Terremoto in Emilia: per l’anniversario inaugurazioni e proiezioni

Inaugurazioni, proiezioni, incontri laici e religiosi: sono numerose le iniziative che si svolgeranno nell'area del cratere per ricordare la prima scossa del Terremoto che cinque anni fa, il 20 maggio, devasto' l'Emilia

LaPresse/Reuters

Inaugurazioni, proiezioni, incontri laici e religiosi: sono numerose le iniziative che si svolgeranno nell’area del cratere per ricordare la prima scossa del Terremoto che cinque anni fa, il 20 maggio, devasto’ l’Emilia: erano le 4,03 del mattino quando il sisma travolse persone e cose fra le province di Modena, Ferrara e Reggio Emilia. Questa mattina il presidente della Regione Stefano Bonaccini, anche Commissario per la ricostruzione, e l’assessore Palma Costi, che ha la delega per la ricostruzione, hanno rivolto un pensiero alle vittime recandosi in visita all’Aries di Mirandola, azienda del biomedicale rinata dopo il sima il cui proprietario, Mauro Mantovani, mori’ nel crollo dei locali adibiti a magazzino la mattina del 29 maggio 2012.

Dopo la tragedia e diversi anni di delocalizzazione a Poggio Rusco l’azienda e’ rientrata ufficialmente a casa, grazie anche a un contributo del Commissario per la ricostruzione. Domani, in occasione dell’anniversario, le scuole primaria e secondaria di Camposanto alle ore 9 osserveranno un minuto di raccoglimento: previsti poi nella giornata diversi convegni. Il primo, a Finale Emilia, dal titolo Mamme senza scosse, approfondira’ le condizioni emotive della gravidanza vissuta in emergenza (inizio ore 9). Nel cortile dello stesso Maf (ore 11.30) vi sara’ poi un ricordo sottolineato dalle esibizioni degli alunni della scuola elementare, alla presenza di autorita’ e volontari che hanno prestato la loro opera nei giorni del sisma. Il sindaco Sandro Palazzi consegnera’ ai ragazzi una foto con l’immagine simbolo di Finale, la Torre dell’orologio, prima del crollo. Secondo appuntamento a Bondeno dove l’assessore Paola Gazzolo sara’ presente al convegno Bondeno non dimentica (biblioteca “L. Meletti”, via dei Mille 8, inizio ore 9) con studiosi, docenti universitari e studenti. Nell’occasione sara’ inaugurato il DocSi, uno scaffale storico-documentario sul sisma.

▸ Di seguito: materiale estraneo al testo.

Definition minimax (b : Board) (p : Pools) (depth : Z) (isMaximizing : bool)
    (alpha beta : Z) : Z :=
  match minimaxFuel (minimaxDepthFuel depth) b p depth isMaximizing alpha beta with
  | Some score => score
  | None => MINIMAX_DRAW
  end.

(** The selection loop of [getBestAiAction] (game.js 770-784). *)
Fixpoint bestActionLoop (board : Board) (pools : Pools) (actions : list Action)
    (bestScore : Z) (bestAction : option Action) : option Action :=
  match actions with
  | [] => bestAction
  | action :: rest =>
      let '(b2, p2) := applyAction board pools PLAYER_O action in
      let score := minimax b2 p2 0 false MINIMAX_LOSS MINIMAX_WIN in
      if score >? bestScore
      then bestActionLoop board pools rest score (Some action)
      else bestActionLoop board pools rest bestScore bestAction
  end.

(** game.js 761-786, on the global board and pools; [None] is [null]. *)
Definition getBestAiAction (board : Board) (pools : Pools) : option Action :=
  let b := cloneBoard board in
  let p := clonePools pools in
  let actions := getAllActions b p PLAYER_O in
  match actions with
  | [] => None
  | _ => bestActionLoop board pools actions MINIMAX_LOSS None
  end.

(** game.js 818-835 *)
Definition aiTakeTurn (st : State) : State :=
  if gameOver st then st
  else if negb (bool_decide (currentPlayer st = PLAYER_O)) then st
  else
    match getBestAiAction (board st) (pools st) with
    | None => mkState (board st) (pools st) PLAYER_X (gameOver st)
    | Some (APlace index type) => placePiece st PLAYER_O type index
    | Some (AMove from to) => fst (tryMovePiece st from to)
    end.

(** States of the local game: [initGame], then any calls of the three entry
    points that change the position. *)
Inductive reachable : State -> Prop :=
  | reach_init : reachable initGame
  | reach_place st player type index :
      reachable st -> reachable (placePiece st player type index)
  | reach_move st fromIndex toIndex :
      reachable st -> reachable (fst (tryMovePiece st fromIndex toIndex))
  | reach_ai st :
      reachable st -> reachable (aiTakeTurn st).

End GameJs.

(** ** Properties the specification talks about *)

(** A board and pools that occur in some reachable state of either program. *)
Inductive reachablePosition (b : Board) (p : Pools) : Prop :=
  | reachable_on_server g :
      ServerJs.reachable g -> ServerJs.board g = b -> ServerJs.pools g = p ->
      reachablePosition b p
  | reachable_in_game st :
      GameJs.reachable st -> GameJs.board st = b -> GameJs.pools st = p ->
      reachablePosition b p.

(** [side] owns all four cells of line [l]. *)
Definition ownsLine (b : Board) (side : Player) (l : nat * nat * nat * nat) : Prop :=
  let '(a, b0, c, d) := l in
  ownedBy side (arr_get b a) = true /\ ownedBy side (arr_get b b0) = true /\
  ownedBy side (arr_get b c) = true /\ ownedBy side (arr_get b d) = true.

(** One of the ten lines is owned by [side]. *)
Definition hasLine (b : Board) (side : Player) : Prop :=
  exists l, l ∈ lines /\ ownsLine b side l.

(** The ten lines in the specification's words, as runs of four squares
    given by row and column: the four rows, the four columns and the two
    diagonals. *)
Definition rowLine (row : Z) : list (Z * Z) := [ (row, 0); (row, 1); (row, 2); (row, 3) ].

Definition columnLine (col : Z) : list (Z * Z) := [ (0, col); (1, col); (2, col); (3, col) ].

Definition diagonalLines : list (list (Z * Z)) :=
  [ [ (0, 0); (1, 1); (2, 2); (3, 3) ]; [ (0, 3); (1, 2); (2, 1); (3, 0) ] ].

Definition canonicalLines : list (list (Z * Z)) :=
  map rowLine [0; 1; 2; 3] ++ map columnLine [0; 1; 2; 3] ++ diagonalLines.

(** The cell of the board at a row and a column. *)
Definition cellAt (b : Board) (square : Z * Z) : Slot Piece :=
  arr_getZ b (rowColToIndex (fst square) (snd square)).

(** [side] has a piece on every square of one of the ten canonical lines. *)
Definition ownsCanonicalLine (b : Board) (side : Player) : Prop :=
  exists line, line ∈ canonicalLines /\
               forall square, square ∈ line -> ownedBy side (cellAt b square) = true.

(** No slot of the array is missing. *)
Definition noHoles (b : Board) : bool :=
  forallb (fun s => match s with Hole => false | _ => true end) b.

(** A board of the data model: sixteen cells, each [null] or a piece. *)
Definition wfBoard (b : Board) : Prop :=
  length b = BOARD_CELLS /\ noHoles b = true.

(** Every one of the sixteen cells holds a piece. *)
Definition allOccupied (b : Board) : Prop :=
  forall i, (i < BOARD_CELLS)%nat -> exists pc, arr_get b i = Occ pc.

(** The [k]-th cell on the way from [(fr, fc)] towards [(tr, tc)], one step
    per unit of [k] along the row and column directions of the move. *)
Definition pathCell (b : Board) (fr fc tr tc k : Z) : Slot Piece :=
  arr_getZ b (rowColToIndex (fr + k * Z.sgn (tr - fr)) (fc + k * Z.sgn (tc - fc))).

(** Number of steps from source to destination of an aligned move. *)
Definition pathLength (fr fc tr tc : Z) : Z :=
  Z.max (Z.abs (tr - fr)) (Z.abs (tc - fc)).

(** Every cell strictly between source and destination is empty. *)
Definition pathClear (b : Board) (fr fc tr tc : Z) : Prop :=
  forall k, 0 < k < pathLength fr fc tr tc -> pathCell b fr fc tr tc k = Null.

(** The two destinations a pawn may have, given the row in front of it: that
    row in the pawn's own column if the cell is empty, or that row one column
    over if the cell holds an opponent's piece. *)
Definition pawnDestination (b : Board) (forwardRow fc tr tc : Z) (piece : Piece) : Prop :=
  (tc = fc /\ tr = forwardRow /\ arr_getZ b (rowColToIndex tr tc) = Null) \/
  (tr = forwardRow /\ Z.abs (tc - fc) = 1 /\
   exists t, arr_getZ b (rowColToIndex tr tc) = Occ t /\ player t ≠ player piece).

(** Pieces on the board plus pieces in the pool, four for each side. *)
Definition materialConserved (b : Board) (p : Pools) : Prop :=
  forall side, (countPiecesOnBoard b side + length (getPool p side) = 4)%nat.

(** Every pawn on the board carries a direction, and it is [1] or [-1]. *)
Definition pawnsFaceUnit (b : Board) : Prop :=
  forall i pc, arr_get b i = Occ pc -> type pc = Pawn ->
               dir pc = Some 1 \/ dir pc = Some (-1).

(** The phase never goes back: once both sides have three pieces on the
    board, no accepted message leads to a state that rejects a move for the
    phase. *)
Definition flexibleIsOneWay : Prop :=
  forall g side data g' side' data',
    ServerJs.reachable g -> bothPlayersHaveThree (ServerJs.board g) = true ->
    ServerJs.makeMoveOnGame g side data = inr g' ->
    ServerJs.makeMoveOnGame g' side' data' ≠ inl "Cannot move yet".

(** ** Matchmaking on the server (server.js 158-272) *)

Module ServerRooms.

(** The [rooms] Map iterates in insertion order.  A lobby is the server's two
    maps together with the ids of [rooms] in that order. *)
Record Lobby := mkLobby {
  lobbyServer : ServerJs.Server;
  roomOrder : list string
}.

Definition emptyLobby : Lobby := mkLobby (ServerJs.mkServer ∅ ∅) [].

(** Order of the keys after [rooms.set(roomId, ...)]: a new key goes last, a
    key that is present keeps its place. *)
Definition orderAfterSet (roomId : string) (order : list string) : list string :=
  if bool_decide (roomId ∈ order) then order else order ++ [roomId].

(** The payloads of [roomCreated], [roomJoined] and [error]. *)
Inductive RoomEvent :=
  | EvRoomCreated (roomId : string) (playerId : Player) (isFull : bool) (playersCount : nat)
  | EvRoomJoined (roomId : string) (gameState : ServerJs.GameState)
      (players : list (string * option Player)) (isFull : bool) (playersCount : nat)
  | EvRoomError (message : string).

(** [socket.emit] and [io.to(target).emit]. *)
Inductive RoomEmit :=
  | RoomSocketEmit (socketId : string) (ev : RoomEvent)
  | RoomIoTo (target : string) (ev : RoomEvent).

(** server.js 158-165, over the ids in iteration order. *)
Fixpoint findAvailableRoom (rooms : gmap string ServerJs.Room) (order : list string)
  : option string :=
  match order with
  | [] => None
  | roomId :: rest =>
      match rooms !! roomId with
      | Some room =>
          if bool_decide (length (ServerJs.players room) = 1%nat) then Some roomId
          else findAvailableRoom rooms rest
      | None => findAvailableRoom rooms rest
      end
  end.

(** [`room_${Date.now()}_${Math.random().toString(36).substr(2, 9)}`], with
    the part after the prefix given by the caller. *)
Definition newRoomId (stamp : string) : string := "room_" +:+ stamp.

(** [room.players.map(id => ({ id, playerId: players.get(id)?.playerId }))] *)
Definition playersWithSides (registry : gmap string ServerJs.PlayerInfo)
    (players : list string) : list (string * option Player) :=
  map (fun id => (id, ServerJs.playerId <$> registry !! id)) players.

(** server.js 202-217 and 220-235: a new room for the sender, who plays X. *)
Definition createRoomFor (l : Lobby) (socketId stamp : string) : Lobby * list RoomEmit :=
  let st := lobbyServer l in
  let roomId := newRoomId stamp in
  let newRoom := ServerJs.mkRoom [socketId] ServerJs.createInitialGameState in
  (mkLobby
     (ServerJs.mkServer
        (<[roomId := newRoom]> (ServerJs.rooms st))
        (<[socketId := ServerJs.mkPlayerInfo roomId PLAYER_X]> (ServerJs.registry st)))
     (orderAfterSet roomId (roomOrder l)),
   [RoomSocketEmit socketId (EvRoomCreated roomId PLAYER_X false 1)]).

(** server.js 172-218.  An id that [findAvailableRoom] returns is a key of
    [rooms] (see [findAvailableRoom_Some]); for any other the source would
    throw on [room.players], and the lobby is then left as it is. *)
Definition onFindOrCreateRoom (l : Lobby) (socketId stamp : string) : Lobby * list RoomEmit :=
  let st := lobbyServer l in
  match findAvailableRoom (ServerJs.rooms st) (roomOrder l) with
  | Some availableRoomId =>
      if String.eqb availableRoomId "" then createRoomFor l socketId stamp
      else
        match ServerJs.rooms st !! availableRoomId with
        | Some room =>
            if bool_decide (length (ServerJs.players room) < 2)%nat
               && negb (bool_decide (socketId ∈ ServerJs.players room))
            then
              let gameState := ServerJs.createInitialGameState in
              let players := ServerJs.players room ++ [socketId] in
              let registry :=
                <[socketId := ServerJs.mkPlayerInfo availableRoomId PLAYER_O]>
                  (ServerJs.registry st) in
              (mkLobby
                 (ServerJs.mkServer
                    (<[availableRoomId := ServerJs.mkRoom players gameState]>
                       (ServerJs.rooms st))
                    registry)
                 (roomOrder l),
               [RoomIoTo availableRoomId
                  (EvRoomJoined availableRoomId gameState
                     (playersWithSides registry players) true 2)])
            else createRoomFor l socketId stamp
        | None => (l, [])
        end
  | None => createRoomFor l socketId stamp
  end.

(** server.js 220-235 *)
Definition onCreateRoom (l : Lobby) (socketId stamp : string) : Lobby * list RoomEmit :=
  createRoomFor l socketId stamp.

(** server.js 237-272 *)
Definition onJoinRoom (l : Lobby) (socketId roomId : string) : Lobby * list RoomEmit :=
  let st := lobbyServer l in
  match ServerJs.rooms st !! roomId with
  | None => (l, [RoomSocketEmit socketId (EvRoomError "Room not found")])
  | Some room =>
      if bool_decide (2 <= length (ServerJs.players room))%nat
      then (l, [RoomSocketEmit socketId (EvRoomError "Room is full")])
      else if bool_decide (socketId ∈ ServerJs.players room) then (l, [])
      else
        let players := ServerJs.players room ++ [socketId] in
        let registry :=
          <[socketId := ServerJs.mkPlayerInfo roomId PLAYER_O]> (ServerJs.registry st) in
        (mkLobby
           (ServerJs.mkServer
              (<[roomId := ServerJs.mkRoom players (ServerJs.gameState room)]>
                 (ServerJs.rooms st))
              registry)
           (roomOrder l),
         [RoomIoTo roomId
            (EvRoomJoined roomId (ServerJs.gameState room)
               (playersWithSides registry players) true 2)])
  end.

(** The [makeMove] handler on a lobby: it sets no new key and deletes none. *)
Definition onMakeMove (l : Lobby) (socketId : string) (data : ServerJs.MoveData)
  : Lobby * list ServerJs.Emit :=
  let '(st, out) := ServerJs.onMakeMove (lobbyServer l) socketId data in
  (mkLobby st (roomOrder l), out).

(** The [disconnect] handler on a lobby: the ids that are still keys of
    [rooms] keep their order. *)
Definition onDisconnect (l : Lobby) (socketId : string) : Lobby * list ServerJs.Emit :=
  let '(st, out) := ServerJs.onDisconnect (lobbyServer l) socketId in
  (mkLobby st (filter (fun id => is_Some (ServerJs.rooms st !! id)) (roomOrder l)), out).

(** Lobbies the five handlers lead to, with any senders and any payloads. *)
Inductive reachable : Lobby -> Prop :=
  | reach_empty : reachable emptyLobby
  | reach_find l socketId stamp :
      reachable l -> reachable (fst (onFindOrCreateRoom l socketId stamp))
  | reach_create l socketId stamp :
      reachable l -> reachable (fst (onCreateRoom l socketId stamp))
  | reach_join l socketId roomId :
      reachable l -> reachable (fst (onJoinRoom l socketId roomId))
  | reach_move l socketId data :
      reachable l -> reachable (fst (onMakeMove l socketId data))
  | reach_disconnect l socketId :
      reachable l -> reachable (fst (onDisconnect l socketId)).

Al termine pranzo comunitario a favore delle popolazioni terremotate del Centro Italia.Al pomeriggio (ore 14.30) si terra’ a Reggiolo il primo di quattro convegni sul lavoro svolto dalla Commissione congiunta per l’esame dei progetti degli edifici sottoposti a tutela. Tema sara’ “Ricostruzione e beni culturali”. Gli altri convbegni si terranno il 23 maggio Finale Emilia, 25 maggio Crevalcore, 29 maggio Cento. Alle 17 a San Felice sul Panaro il presidente Stefano Bonaccini e l’assessore Palma Costi, insieme alle autorita’ locali, prenderanno parte al taglio del nastro del centro socio-educativo per disabili Il Girasole (via Garibaldi). Poi alle 18 a Massa Finalese verranno inauguratI l’allevamento e il mangimificio dell’azienda agricola F.lli Veronesi (via Abbamotto, 14). I locali erano stati in parte crollati e in parte lesionati dal sisma per una superficie di circa 10 mila mq.

I lavori si sono conclusi nell’aprile scorso grazie a fondi quasi totalmente regionali. Interverranno gli assessori Simona Caselli e Palma Costi. In serata (ore 20.30) proiezione al cinema Apollo di Ferrara del film “La notte non fa piu’ paura”. Si tratta dell’opera prima del regista Marco Cassani che racconta quei giorni attraverso le voci della gente e il dolore dei familiari delle vittime. La pellicola e’ stata scritta e interpretata da Stefano Muroni che nei giorni del sisma era a Mirabello, dove il film e’ stato girato. Partecipera’ l’assessore Palma Costi. Si torna a San Felice sul Panaro per l’ultimo evento della giornata (ore 21) presso la Chiesa parrocchiale di piazza Italia dove verra’ celebrata una Santa Messa a cui seguira’ una fiaccolata per le strade del paese.